Nanostring-Biostats / SpatialDecon

The SpatialDecon library implements the SpatialDecon algorithm for mixed cell deconvolution in spatial gene expression datasets. (This algorithm also works in bulk expression profiling data.)
MIT License
33 stars 8 forks source link

Which count matrix to use for creating custom cell profile matrix? #32

Closed aelhossiny closed 2 years ago

aelhossiny commented 2 years ago

Hi, Thank you for such a wonderful tool. I am trying to create custom cell profile matrix from paired SC samples, yet I am quite confused which count matrix should I use. The options are

Using "raw" counts while setting the argument "normalize = TRUE" Using RNA@data which are the normalized data Using "integrated" count matrix, which is the batch corrected integrated count matrix

All of them give me different results, and for biological interpretation, they all seem valid (i.e. despite there is enrichment of another cell cluster, this cluster belongs to the same cell type)

Another question, which normalized GeoMx count matrix should I be using? I tried using the log_normalized count matrix and it doesn't work well as using the Q3_normalized count matrix that hasn't been log normalized yet.

I would really appreciate your help! Thank you!

maddygriz commented 2 years ago

Hi @aelhossiny,

We have not tested the best normalization method for the single-cell data in profile matrix generation, but I think it is safe to say that whatever method is best for the standalone single-cell data is best for creating a profile matrix. In your case, I would assume it is the batch corrected integrated count matrix.

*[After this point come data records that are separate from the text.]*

(** Every run ends in [process.exit], with status 0 or 1. *)
Lemma checkPerformance_total (w : World) :
  exists wf,
    checkPerformance w = (Exit (expected_exit w), wf)
    /\ performance_report wf = expected_report w.
Proof.
  unfold expected_exit, expected_report.
  destruct (lighthouse_report w) as [[e|lhr]|] eqn:H.
  - rewrite (checkPerformance_garbled w e H). eauto.
  - destruct (scores_of lhr) as [scores|] eqn:Hs;
      [destruct (metrics_of lhr) as [metrics|] eqn:Hm|].
    + destruct (checkPerformance_evaluated w lhr scores metrics H Hs Hm)
        as (wf & Hrun & Hrep & _).
      exists wf. split; assumption.
    + rewrite (checkPerformance_incomplete w lhr H) by now right. eauto.
    + rewrite (checkPerformance_incomplete w lhr H) by now left. eauto.
  - rewrite (checkPerformance_missing w H). eauto.
Qed.

Lemma exit_status_checkPerformance (w : World) :
  exit_status (checkPerformance w) = Some (expected_exit w).
Proof.
  destruct (checkPerformance_total w) as (wf & -> & _). reflexivity.
Qed.

(** Extraction and the loops return as soon as the report has its four
    categories and six audits. *)
Lemma extract_and_check_total (lhr : Lhr) (w : World) :
  (forall cat, In cat score_categories -> is_Some (categories lhr !! cat)) ->
  (forall name audit, In (name, audit) metric_audits -> is_Some (audits lhr !! audit)) ->
  exists scores metrics st,
    returned (extract_and_check lhr w) = Some (scores, metrics, st).
Proof.
  intros Hc Ha. rewrite extract_and_check_run. unfold scores_of, metrics_of.
  destruct (Hc "performance") as [p ->]; [simpl; tauto|].
  destruct (Hc "accessibility") as [a ->]; [simpl; tauto|].
  destruct (Hc "best-practices") as [b ->]; [simpl; tauto|].
  destruct (Hc "seo") as [s ->]; [simpl; tauto|].
  destruct (Ha "first-contentful-paint" "first-contentful-paint") as [fcp ->];
    [simpl; tauto|].
  destruct (Ha "largest-contentful-paint" "largest-contentful-paint") as [lcp ->];
    [simpl; tauto|].
  destruct (Ha "first-input-delay" "max-potential-fid") as [fid ->]; [simpl; tauto|].
  destruct (Ha "cumulative-layout-shift" "cumulative-layout-shift") as [cls ->];
    [simpl; tauto|].
  destruct (Ha "speed-index" "speed-index") as [si ->]; [simpl; tauto|].
  destruct (Ha "interactive" "interactive") as [tti ->]; [simpl; tauto|].
  eexists _, _, _. reflexivity.
Qed.

(** ** The threshold table and the shape of the result list *)

Lemma THRESHOLDS_score (i : nat) (cat : string) :
  score_categories !! i = Some cat -> THRESHOLDS !! cat = Some (Js.of_Z 90).
Proof.
  destruct i as [|[|[|[|i]]]]; simpl; intros H; inversion H;
    vm_compute; reflexivity.
Qed.

Lemma THRESHOLDS_metric (i : nat) (name audit : string) :
  metric_audits !! i = Some (name, audit) ->
  exists t, THRESHOLDS !! name = Some t /\ Js.truthy t = true /\ Js.is_nan t = false.
Proof.
  destruct i as [|[|[|[|[|[|i]]]]]]; simpl; intros H; inversion H;
    eexists; (split; [vm_compute; reflexivity|split; reflexivity]).
Qed.

Lemma scores_of_inv (lhr : Lhr) (scores : Entries) :
  scores_of lhr = Some scores ->
  exists p a b s,
    categories lhr !! "performance" = Some p
    /\ categories lhr !! "accessibility" = Some a
    /\ categories lhr !! "best-practices" = Some b
    /\ categories lhr !! "seo" = Some s
    /\ scores = [ ("performance", Js.Math_round (Js.mul p (Js.of_Z 100)));
                  ("accessibility", Js.Math_round (Js.mul a (Js.of_Z 100)));
                  ("best-practices", Js.Math_round (Js.mul b (Js.of_Z 100)));
                  ("seo", Js.Math_round (Js.mul s (Js.of_Z 100))) ].
Proof.
  unfold scores_of, mbind, option_bind.
  destruct (categories lhr !! "performance") as [p|]; [|discriminate].
  destruct (categories lhr !! "accessibility") as [a|]; [|discriminate].
  destruct (categories lhr !! "best-practices") as [b|]; [|discriminate].
  destruct (categories lhr !! "seo") as [s|]; [|discriminate].
  intros H; inversion H. exists p, a, b, s. auto.
Qed.

Lemma metrics_of_inv (lhr : Lhr) (metrics : Entries) :
  metrics_of lhr = Some metrics ->
  exists fcp lcp fid cls si tti,
    audits lhr !! "first-contentful-paint" = Some fcp
    /\ audits lhr !! "largest-contentful-paint" = Some lcp
    /\ audits lhr !! "max-potential-fid" = Some fid
    /\ audits lhr !! "cumulative-layout-shift" = Some cls
    /\ audits lhr !! "speed-index" = Some si
    /\ audits lhr !! "interactive" = Some tti
    /\ metrics = [ ("first-contentful-paint", fcp);
                   ("largest-contentful-paint", lcp);
                   ("first-input-delay", fid);
                   ("cumulative-layout-shift", cls);
                   ("speed-index", si);
                   ("interactive", tti) ].
Proof.
  unfold metrics_of, mbind, option_bind.
  destruct (audits lhr !! "first-contentful-paint") as [fcp|]; [|discriminate].
  destruct (audits lhr !! "largest-contentful-paint") as [lcp|]; [|discriminate].
  destruct (audits lhr !! "max-potential-fid") as [fid|]; [|discriminate].
  destruct (audits lhr !! "cumulative-layout-shift") as [cls|]; [|discriminate].
  destruct (audits lhr !! "speed-index") as [si|]; [|discriminate].
  destruct (audits lhr !! "interactive") as [tti|]; [|discriminate].
  intros H; inversion H. exists fcp, lcp, fid, cls, si, tti. repeat split; reflexivity.
Qed.

(** With the script's table every one of the six metrics gets past the
    guard, so the result list has the four scores and then the six
    metrics, in declaration order. *)
Lemma metric_checked_THRESHOLDS (i : nat) (name audit : string) (v : number) :
  metric_audits !! i = Some (name, audit) ->
  metric_checked THRESHOLDS (name, v) = true.
Proof.
  intros H. destruct (THRESHOLDS_metric i name audit H) as (t & Ht & Htr & _).
  unfold metric_checked; simpl. now rewrite (property_own _ _ _ Ht).
Qed.

Lemma filter_checked_extracted (lhr : Lhr) (metrics : Entries) :
  metrics_of lhr = Some metrics ->
  List.filter (metric_checked THRESHOLDS) metrics = metrics.
Proof.
  intros Hm.
  destruct (metrics_of_inv lhr metrics Hm)
    as (fcp & lcp & fid & cls & si & tti & _ & _ & _ & _ & _ & _ & ->).
  cbn [List.filter].
  rewrite (metric_checked_THRESHOLDS 0 _ _ fcp eq_refl).
  rewrite (metric_checked_THRESHOLDS 1 _ _ lcp eq_refl).
  rewrite (metric_checked_THRESHOLDS 2 _ _ fid eq_refl).
  rewrite (metric_checked_THRESHOLDS 3 _ _ cls eq_refl).
  rewrite (metric_checked_THRESHOLDS 4 _ _ si eq_refl).
  rewrite (metric_checked_THRESHOLDS 5 _ _ tti eq_refl).
  reflexivity.
Qed.

Lemma results_extracted (lhr : Lhr) (scores metrics : Entries) :
  metrics_of lhr = Some metrics ->
  results (verdict THRESHOLDS scores metrics)
  = map (score_result THRESHOLDS) scores ++ map (metric_result THRESHOLDS) metrics.
Proof.
  intros Hm. unfold verdict. cbn [results].
  now rewrite (filter_checked_extracted lhr metrics Hm).
Qed.

Lemma score_result_status T (cat : string) (s t : number) :
  T !! cat = Some t -> Js.is_nan s = false -> Js.is_nan t = false ->
  status (score_result T (cat, s)) = Passed <-> Js.ge s t = true.
Proof.
  intros HT Hs Ht. unfold score_result, score_failed; simpl.
  rewrite (property_own _ _ _ HT); simpl.
  rewrite (ge_negb_lt s t Hs Ht). destruct (Js.lt s t); simpl; split; congruence.
Qed.

Lemma metric_result_status T (name : string) (v t : number) :
  T !! name = Some t ->
  status (metric_result T (name, v)) = Failed <-> Js.gt v t = true.
Proof.
  intros HT. unfold metric_result, metric_failed; simpl.
  rewrite (property_own _ _ _ HT); simpl.
  destruct (Js.gt v t); split; congruence.
Qed.

Lemma status_cases (r : Result) : status r = Passed <-> status r <> Failed.
Proof. destruct (status r); split; congruence. Qed.

(** The [i]-th metric of a run: where its record is and what it holds. *)
Lemma metric_record (lhr : Lhr) (w : World) scores metrics st
    (i : nat) (name audit : string) (v : number) :
  returned (extract_and_check lhr w) = Some (scores, metrics, st) ->
  metric_audits !! i = Some (name, audit) ->
  audits lhr !! audit = Some v ->
  exists t,
    THRESHOLDS !! name = Some t /\ Js.is_nan t = false
    /\ metrics !! i = Some (name, v)
    /\ results st !! (4 + i)%nat = Some (metric_result THRESHOLDS (name, v)).
Proof.
  intros Hrun Hi Hv.
  destruct (extract_and_check_inv lhr w scores metrics st Hrun) as (Hs & Hm & ->).
  rewrite (results_extracted lhr scores metrics Hm).
  destruct (THRESHOLDS_metric i name audit Hi) as (t & Ht & _ & Hnan).
  exists t. split; [exact Ht|]. split; [exact Hnan|].
  destruct (scores_of_inv lhr scores Hs) as (p & a & b & s & _ & _ & _ & _ & ->).
  destruct (metrics_of_inv lhr metrics Hm)
    as (fcp & lcp & fid & cls & si & tti & H0 & H1 & H2 & H3 & H4 & H5 & ->).
  destruct i as [|[|[|[|[|[|i]]]]]]; simpl in Hi; inversion Hi; subst name audit;
    split; simpl; congruence.
Qed.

As for the normalization method on the GeoMx side, SpatialDecon expects linear-scale cell profile matrices so don't use log normalization.

Maddy

aelhossiny commented 2 years ago

just a follow up, I noted from the paper that described the algorithm that when optimizing

β.1 = argminβ.i||log(Y.i)−log(B.i+Xβ.i)|| Xp∙K is defined as the cell profile matrix giving the linear-scale expression of p genes over K cell types.

But the scRNASeq data is log normalized already? Does that mean I should use raw counts?

maddygriz commented 2 years ago

If you log normalized your scRNAseq data, then yes you should use the raw counts and normalize in SpatialDecon using the argument "normalize = TRUE". But if you normalized the scRNAseq data not using log normalization I would use that.